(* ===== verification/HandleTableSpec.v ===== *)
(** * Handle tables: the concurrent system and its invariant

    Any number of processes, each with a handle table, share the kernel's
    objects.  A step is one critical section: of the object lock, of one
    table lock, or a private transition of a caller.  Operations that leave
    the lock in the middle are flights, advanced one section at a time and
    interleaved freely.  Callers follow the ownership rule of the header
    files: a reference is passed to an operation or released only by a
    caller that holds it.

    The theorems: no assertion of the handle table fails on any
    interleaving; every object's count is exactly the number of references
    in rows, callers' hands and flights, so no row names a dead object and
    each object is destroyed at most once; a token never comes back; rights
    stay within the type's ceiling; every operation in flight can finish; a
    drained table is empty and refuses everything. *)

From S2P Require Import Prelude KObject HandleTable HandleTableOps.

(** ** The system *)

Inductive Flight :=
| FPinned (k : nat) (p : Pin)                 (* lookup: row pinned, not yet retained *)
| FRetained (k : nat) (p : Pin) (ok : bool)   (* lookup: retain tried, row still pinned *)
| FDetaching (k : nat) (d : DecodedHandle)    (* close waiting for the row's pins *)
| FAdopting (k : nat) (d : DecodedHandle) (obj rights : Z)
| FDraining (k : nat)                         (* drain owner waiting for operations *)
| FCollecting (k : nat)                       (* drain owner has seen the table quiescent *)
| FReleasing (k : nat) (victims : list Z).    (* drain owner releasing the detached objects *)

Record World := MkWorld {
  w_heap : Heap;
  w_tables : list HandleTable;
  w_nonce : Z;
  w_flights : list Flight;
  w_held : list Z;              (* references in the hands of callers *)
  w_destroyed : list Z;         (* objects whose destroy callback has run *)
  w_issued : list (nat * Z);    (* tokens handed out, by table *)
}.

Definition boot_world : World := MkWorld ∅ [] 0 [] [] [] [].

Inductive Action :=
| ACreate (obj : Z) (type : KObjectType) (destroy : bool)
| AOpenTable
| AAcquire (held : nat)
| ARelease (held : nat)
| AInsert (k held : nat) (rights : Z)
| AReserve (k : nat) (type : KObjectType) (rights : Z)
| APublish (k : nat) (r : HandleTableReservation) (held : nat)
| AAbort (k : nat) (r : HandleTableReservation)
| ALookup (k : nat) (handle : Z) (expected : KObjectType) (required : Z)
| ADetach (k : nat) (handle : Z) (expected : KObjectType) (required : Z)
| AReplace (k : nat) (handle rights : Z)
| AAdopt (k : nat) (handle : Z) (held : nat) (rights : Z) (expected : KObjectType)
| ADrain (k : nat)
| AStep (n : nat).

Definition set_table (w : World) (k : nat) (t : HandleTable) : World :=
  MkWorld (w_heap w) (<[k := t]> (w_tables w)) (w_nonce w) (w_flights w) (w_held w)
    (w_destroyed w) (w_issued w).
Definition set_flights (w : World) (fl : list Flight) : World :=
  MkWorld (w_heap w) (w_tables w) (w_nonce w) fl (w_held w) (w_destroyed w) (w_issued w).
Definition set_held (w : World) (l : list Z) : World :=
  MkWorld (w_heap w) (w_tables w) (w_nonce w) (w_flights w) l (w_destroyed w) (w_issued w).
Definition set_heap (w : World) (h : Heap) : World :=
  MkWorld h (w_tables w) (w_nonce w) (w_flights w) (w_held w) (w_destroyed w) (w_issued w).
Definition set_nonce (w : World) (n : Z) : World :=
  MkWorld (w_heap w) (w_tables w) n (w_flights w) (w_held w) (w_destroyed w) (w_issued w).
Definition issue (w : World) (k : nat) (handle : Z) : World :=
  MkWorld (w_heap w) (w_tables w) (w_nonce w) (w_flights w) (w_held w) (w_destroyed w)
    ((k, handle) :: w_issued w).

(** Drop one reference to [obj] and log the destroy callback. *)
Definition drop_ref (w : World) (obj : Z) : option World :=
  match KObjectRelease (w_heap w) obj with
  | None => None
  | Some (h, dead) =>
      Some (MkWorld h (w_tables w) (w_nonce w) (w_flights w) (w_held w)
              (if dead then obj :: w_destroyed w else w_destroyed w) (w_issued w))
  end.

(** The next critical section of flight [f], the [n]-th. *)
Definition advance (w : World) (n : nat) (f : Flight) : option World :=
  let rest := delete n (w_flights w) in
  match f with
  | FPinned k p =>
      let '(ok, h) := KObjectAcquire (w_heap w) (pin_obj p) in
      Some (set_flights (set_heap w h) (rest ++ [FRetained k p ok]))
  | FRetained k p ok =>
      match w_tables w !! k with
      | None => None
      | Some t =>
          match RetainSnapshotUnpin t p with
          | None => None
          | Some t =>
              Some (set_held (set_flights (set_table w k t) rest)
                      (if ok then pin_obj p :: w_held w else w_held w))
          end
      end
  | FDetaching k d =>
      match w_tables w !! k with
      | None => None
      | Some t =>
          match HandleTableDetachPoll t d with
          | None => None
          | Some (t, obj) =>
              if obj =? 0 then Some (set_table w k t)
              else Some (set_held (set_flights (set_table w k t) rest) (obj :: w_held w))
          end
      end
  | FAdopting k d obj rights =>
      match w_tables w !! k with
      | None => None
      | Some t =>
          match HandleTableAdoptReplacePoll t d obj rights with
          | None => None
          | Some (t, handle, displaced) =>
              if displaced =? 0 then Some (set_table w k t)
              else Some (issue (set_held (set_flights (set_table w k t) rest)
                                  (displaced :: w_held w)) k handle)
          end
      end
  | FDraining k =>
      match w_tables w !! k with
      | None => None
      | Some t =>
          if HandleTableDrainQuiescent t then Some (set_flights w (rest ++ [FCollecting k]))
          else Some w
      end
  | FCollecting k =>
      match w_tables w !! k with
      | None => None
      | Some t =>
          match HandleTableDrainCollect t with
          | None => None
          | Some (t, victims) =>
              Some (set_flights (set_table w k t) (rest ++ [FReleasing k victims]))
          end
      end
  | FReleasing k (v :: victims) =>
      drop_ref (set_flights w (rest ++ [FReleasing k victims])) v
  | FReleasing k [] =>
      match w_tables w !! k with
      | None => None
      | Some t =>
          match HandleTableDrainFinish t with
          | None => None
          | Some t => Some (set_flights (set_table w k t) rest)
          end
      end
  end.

------

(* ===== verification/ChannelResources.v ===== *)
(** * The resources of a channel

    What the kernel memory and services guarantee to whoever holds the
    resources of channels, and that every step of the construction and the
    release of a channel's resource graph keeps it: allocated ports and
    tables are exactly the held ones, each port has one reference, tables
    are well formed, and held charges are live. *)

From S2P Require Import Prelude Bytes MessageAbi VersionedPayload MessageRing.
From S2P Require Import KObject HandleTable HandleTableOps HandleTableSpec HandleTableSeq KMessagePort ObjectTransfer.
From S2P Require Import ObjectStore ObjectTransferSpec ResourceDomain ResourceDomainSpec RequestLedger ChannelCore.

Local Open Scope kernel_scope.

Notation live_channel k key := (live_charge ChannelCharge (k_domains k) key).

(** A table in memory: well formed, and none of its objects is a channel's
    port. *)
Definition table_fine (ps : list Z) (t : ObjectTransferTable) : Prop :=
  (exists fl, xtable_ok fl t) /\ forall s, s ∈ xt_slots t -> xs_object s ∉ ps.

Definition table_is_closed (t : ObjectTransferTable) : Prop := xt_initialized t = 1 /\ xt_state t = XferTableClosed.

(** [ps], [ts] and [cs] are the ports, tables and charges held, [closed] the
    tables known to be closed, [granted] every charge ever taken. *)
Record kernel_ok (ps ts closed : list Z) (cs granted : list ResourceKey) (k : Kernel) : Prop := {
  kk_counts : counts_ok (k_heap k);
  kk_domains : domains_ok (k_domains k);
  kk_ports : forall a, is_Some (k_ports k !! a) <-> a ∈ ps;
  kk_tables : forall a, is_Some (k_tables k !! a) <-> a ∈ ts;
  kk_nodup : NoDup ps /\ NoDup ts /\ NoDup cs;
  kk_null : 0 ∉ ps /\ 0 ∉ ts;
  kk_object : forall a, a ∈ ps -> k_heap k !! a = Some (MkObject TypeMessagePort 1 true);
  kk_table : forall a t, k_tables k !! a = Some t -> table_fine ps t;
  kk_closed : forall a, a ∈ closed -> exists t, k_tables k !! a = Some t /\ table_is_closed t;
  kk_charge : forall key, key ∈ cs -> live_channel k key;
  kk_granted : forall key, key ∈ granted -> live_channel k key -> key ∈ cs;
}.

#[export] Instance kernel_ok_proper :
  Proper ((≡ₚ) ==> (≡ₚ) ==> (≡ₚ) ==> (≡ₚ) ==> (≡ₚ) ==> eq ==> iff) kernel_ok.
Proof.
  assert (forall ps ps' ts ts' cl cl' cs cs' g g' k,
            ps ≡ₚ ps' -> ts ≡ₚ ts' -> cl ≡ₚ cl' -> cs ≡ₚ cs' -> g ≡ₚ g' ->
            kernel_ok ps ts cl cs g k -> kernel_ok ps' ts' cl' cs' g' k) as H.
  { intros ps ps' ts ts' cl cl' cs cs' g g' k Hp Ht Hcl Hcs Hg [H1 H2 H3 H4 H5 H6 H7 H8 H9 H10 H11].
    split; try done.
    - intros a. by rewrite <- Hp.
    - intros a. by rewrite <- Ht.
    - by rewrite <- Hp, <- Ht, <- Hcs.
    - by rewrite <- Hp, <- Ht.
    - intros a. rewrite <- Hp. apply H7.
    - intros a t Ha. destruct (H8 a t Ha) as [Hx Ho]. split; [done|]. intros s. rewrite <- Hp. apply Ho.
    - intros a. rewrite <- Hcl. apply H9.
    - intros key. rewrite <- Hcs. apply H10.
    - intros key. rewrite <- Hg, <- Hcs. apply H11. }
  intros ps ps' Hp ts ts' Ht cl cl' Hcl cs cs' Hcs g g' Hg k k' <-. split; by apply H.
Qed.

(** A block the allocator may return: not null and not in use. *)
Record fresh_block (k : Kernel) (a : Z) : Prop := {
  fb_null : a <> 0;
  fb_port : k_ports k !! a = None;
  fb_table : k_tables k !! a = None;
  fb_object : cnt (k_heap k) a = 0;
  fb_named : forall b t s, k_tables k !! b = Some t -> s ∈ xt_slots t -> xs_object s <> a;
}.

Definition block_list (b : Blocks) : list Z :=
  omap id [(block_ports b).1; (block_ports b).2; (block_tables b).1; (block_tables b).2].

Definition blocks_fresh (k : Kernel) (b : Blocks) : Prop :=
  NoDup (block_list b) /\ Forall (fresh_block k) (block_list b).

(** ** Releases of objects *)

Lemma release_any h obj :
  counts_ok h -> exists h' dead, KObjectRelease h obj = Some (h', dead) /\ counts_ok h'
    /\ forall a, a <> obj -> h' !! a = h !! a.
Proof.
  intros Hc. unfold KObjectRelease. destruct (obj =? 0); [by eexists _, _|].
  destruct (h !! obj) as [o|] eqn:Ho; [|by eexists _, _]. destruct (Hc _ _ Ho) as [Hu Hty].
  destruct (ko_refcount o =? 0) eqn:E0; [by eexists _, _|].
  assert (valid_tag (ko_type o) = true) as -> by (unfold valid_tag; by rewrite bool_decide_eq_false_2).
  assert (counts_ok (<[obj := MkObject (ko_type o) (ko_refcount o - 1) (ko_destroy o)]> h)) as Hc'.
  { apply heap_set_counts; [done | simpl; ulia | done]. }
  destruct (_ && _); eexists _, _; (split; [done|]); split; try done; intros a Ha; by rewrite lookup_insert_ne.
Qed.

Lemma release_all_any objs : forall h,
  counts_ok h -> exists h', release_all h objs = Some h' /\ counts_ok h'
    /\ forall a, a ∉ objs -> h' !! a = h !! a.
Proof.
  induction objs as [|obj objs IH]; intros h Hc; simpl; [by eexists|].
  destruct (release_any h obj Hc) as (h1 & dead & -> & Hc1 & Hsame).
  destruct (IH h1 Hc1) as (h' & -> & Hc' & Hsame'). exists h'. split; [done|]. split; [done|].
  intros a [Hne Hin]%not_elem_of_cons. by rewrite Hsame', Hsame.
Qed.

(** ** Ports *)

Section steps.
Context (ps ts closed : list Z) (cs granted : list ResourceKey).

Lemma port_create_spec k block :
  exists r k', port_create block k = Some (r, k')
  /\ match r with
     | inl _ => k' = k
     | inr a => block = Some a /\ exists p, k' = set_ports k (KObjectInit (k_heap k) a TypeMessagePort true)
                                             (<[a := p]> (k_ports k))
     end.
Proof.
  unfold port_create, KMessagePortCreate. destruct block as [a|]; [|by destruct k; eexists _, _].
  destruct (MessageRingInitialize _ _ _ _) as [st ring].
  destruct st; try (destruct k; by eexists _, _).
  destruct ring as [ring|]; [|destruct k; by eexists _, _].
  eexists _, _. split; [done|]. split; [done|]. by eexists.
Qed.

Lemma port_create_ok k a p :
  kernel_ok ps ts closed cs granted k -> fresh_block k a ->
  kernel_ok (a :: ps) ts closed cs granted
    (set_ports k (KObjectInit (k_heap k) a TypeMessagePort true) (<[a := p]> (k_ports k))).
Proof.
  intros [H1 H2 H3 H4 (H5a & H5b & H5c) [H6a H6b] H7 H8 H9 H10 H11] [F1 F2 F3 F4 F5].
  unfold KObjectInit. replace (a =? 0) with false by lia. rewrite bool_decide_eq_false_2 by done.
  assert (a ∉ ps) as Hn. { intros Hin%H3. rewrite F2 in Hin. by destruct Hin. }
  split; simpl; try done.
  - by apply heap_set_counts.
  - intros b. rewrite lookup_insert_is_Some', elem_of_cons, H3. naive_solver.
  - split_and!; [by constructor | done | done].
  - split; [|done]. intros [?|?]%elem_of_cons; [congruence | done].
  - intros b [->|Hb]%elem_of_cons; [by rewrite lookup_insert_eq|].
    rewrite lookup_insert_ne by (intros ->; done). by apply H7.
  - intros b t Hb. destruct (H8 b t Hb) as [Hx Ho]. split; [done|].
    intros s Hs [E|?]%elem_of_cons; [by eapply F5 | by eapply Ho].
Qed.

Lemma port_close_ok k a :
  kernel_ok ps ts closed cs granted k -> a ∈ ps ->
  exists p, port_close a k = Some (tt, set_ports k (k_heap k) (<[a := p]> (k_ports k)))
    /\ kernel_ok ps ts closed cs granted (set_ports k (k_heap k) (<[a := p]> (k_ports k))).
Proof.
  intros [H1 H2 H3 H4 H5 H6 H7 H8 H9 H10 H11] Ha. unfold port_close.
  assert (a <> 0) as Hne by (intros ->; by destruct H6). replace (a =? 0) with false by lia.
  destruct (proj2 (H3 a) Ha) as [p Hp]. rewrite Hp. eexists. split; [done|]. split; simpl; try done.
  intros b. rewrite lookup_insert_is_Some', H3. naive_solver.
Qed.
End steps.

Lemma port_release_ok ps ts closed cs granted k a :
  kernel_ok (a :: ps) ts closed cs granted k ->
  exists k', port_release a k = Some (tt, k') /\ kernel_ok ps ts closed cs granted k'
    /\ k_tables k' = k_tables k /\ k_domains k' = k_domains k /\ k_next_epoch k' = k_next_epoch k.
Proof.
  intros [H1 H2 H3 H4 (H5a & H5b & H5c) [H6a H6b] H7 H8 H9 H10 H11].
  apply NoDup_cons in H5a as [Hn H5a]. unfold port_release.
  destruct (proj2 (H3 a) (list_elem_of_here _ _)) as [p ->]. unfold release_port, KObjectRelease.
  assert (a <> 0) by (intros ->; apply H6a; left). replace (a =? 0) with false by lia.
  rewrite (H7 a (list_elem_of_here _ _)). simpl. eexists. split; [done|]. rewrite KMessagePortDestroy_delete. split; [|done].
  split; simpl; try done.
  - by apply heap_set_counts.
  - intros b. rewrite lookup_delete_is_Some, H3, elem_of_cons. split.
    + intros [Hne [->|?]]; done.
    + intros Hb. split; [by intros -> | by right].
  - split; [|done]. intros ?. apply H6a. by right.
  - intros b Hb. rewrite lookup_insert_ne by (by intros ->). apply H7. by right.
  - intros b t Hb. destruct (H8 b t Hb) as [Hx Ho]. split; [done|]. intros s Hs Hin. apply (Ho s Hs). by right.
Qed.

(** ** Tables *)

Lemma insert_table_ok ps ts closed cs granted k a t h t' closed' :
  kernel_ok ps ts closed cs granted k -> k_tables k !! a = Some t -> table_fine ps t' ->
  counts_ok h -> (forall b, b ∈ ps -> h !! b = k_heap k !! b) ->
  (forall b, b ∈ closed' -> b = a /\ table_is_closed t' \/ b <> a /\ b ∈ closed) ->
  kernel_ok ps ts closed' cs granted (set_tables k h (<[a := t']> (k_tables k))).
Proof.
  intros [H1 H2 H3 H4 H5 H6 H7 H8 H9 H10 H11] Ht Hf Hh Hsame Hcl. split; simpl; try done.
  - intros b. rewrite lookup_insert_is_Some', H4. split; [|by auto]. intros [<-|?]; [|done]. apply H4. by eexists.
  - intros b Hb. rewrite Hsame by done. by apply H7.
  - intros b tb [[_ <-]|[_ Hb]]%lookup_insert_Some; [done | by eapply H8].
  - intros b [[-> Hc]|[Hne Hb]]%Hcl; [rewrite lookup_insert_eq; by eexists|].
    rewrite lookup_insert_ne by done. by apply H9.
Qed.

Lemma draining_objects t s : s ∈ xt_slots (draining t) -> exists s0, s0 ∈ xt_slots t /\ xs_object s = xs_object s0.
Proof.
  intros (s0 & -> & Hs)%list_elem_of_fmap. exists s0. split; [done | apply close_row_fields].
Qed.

------

## What needs to be done
Determine how many lines of the listing hold the word "FCollecting", then write only that number.

## Expected output
3